*** Data ***
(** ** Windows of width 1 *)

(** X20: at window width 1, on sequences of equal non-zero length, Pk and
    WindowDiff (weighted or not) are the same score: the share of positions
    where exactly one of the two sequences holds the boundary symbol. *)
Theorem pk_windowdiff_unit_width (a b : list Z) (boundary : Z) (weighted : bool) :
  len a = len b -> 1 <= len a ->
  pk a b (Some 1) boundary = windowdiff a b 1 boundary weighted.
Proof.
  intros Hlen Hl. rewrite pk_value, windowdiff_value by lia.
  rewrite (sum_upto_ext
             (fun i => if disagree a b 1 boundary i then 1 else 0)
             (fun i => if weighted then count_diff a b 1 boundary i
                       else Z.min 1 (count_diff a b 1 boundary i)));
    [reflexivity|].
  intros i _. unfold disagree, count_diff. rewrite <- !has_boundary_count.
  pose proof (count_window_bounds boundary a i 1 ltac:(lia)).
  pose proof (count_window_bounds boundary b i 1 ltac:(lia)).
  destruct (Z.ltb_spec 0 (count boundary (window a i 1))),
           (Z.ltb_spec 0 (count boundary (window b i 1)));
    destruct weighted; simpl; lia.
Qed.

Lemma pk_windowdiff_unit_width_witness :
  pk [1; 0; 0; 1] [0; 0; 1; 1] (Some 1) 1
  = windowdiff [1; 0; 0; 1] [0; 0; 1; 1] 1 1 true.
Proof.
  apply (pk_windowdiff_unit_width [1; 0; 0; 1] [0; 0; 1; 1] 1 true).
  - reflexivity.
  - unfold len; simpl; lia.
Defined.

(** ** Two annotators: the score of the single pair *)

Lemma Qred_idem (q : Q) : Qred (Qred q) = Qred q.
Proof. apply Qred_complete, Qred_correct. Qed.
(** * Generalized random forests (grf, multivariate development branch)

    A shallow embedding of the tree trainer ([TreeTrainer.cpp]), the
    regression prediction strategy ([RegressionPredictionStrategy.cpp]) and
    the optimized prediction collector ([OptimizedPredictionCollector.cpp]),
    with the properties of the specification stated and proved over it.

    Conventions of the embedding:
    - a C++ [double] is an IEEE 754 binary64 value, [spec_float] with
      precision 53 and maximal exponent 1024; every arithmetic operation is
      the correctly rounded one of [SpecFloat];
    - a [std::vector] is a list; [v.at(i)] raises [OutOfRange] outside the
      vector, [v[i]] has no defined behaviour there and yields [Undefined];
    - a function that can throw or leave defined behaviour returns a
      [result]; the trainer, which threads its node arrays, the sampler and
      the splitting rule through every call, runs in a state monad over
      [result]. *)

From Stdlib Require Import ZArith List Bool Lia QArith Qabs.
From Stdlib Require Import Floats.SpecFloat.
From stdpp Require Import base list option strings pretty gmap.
*** End of Data ***
> **To do**
The answer must consist of all the entries, copied exactly.

> **Answer**
(** ** Windows of width 1 *)

(** X20: at window width 1, on sequences of equal non-zero length, Pk and
    WindowDiff (weighted or not) are the same score: the share of positions
    where exactly one of the two sequences holds the boundary symbol. *)
Theorem pk_windowdiff_unit_width (a b : list Z) (boundary : Z) (weighted : bool) :
  len a = len b -> 1 <= len a ->
  pk a b (Some 1) boundary = windowdiff a b 1 boundary weighted.
Proof.
  intros Hlen Hl. rewrite pk_value, windowdiff_value by lia.
  rewrite (sum_upto_ext
             (fun i => if disagree a b 1 boundary i then 1 else 0)
             (fun i => if weighted then count_diff a b 1 boundary i
                       else Z.min 1 (count_diff a b 1 boundary i)));
    [reflexivity|].
  intros i _. unfold disagree, count_diff. rewrite <- !has_boundary_count.
  pose proof (count_window_bounds boundary a i 1 ltac:(lia)).
  pose proof (count_window_bounds boundary b i 1 ltac:(lia)).
  destruct (Z.ltb_spec 0 (count boundary (window a i 1))),
           (Z.ltb_spec 0 (count boundary (window b i 1)));
    destruct weighted; simpl; lia.
Qed.

Lemma pk_windowdiff_unit_width_witness :
  pk [1; 0; 0; 1] [0; 0; 1; 1] (Some 1) 1
  = windowdiff [1; 0; 0; 1] [0; 0; 1; 1] 1 1 true.
Proof.
  apply (pk_windowdiff_unit_width [1; 0; 0; 1] [0; 0; 1; 1] 1 true).
  - reflexivity.
  - unfold len; simpl; lia.
Defined.

(** ** Two annotators: the score of the single pair *)

Lemma Qred_idem (q : Q) : Qred (Qred q) = Qred q.
Proof. apply Qred_complete, Qred_correct. Qed.
(** * Generalized random forests (grf, multivariate development branch)

    A shallow embedding of the tree trainer ([TreeTrainer.cpp]), the
    regression prediction strategy ([RegressionPredictionStrategy.cpp]) and
    the optimized prediction collector ([OptimizedPredictionCollector.cpp]),
    with the properties of the specification stated and proved over it.

    Conventions of the embedding:
    - a C++ [double] is an IEEE 754 binary64 value, [spec_float] with
      precision 53 and maximal exponent 1024; every arithmetic operation is
      the correctly rounded one of [SpecFloat];
    - a [std::vector] is a list; [v.at(i)] raises [OutOfRange] outside the
      vector, [v[i]] has no defined behaviour there and yields [Undefined];
    - a function that can throw or leave defined behaviour returns a
      [result]; the trainer, which threads its node arrays, the sampler and
      the splitting rule through every call, runs in a state monad over
      [result]. *)

From Stdlib Require Import ZArith List Bool Lia QArith Qabs.
From Stdlib Require Import Floats.SpecFloat.
From stdpp Require Import base list option strings pretty gmap.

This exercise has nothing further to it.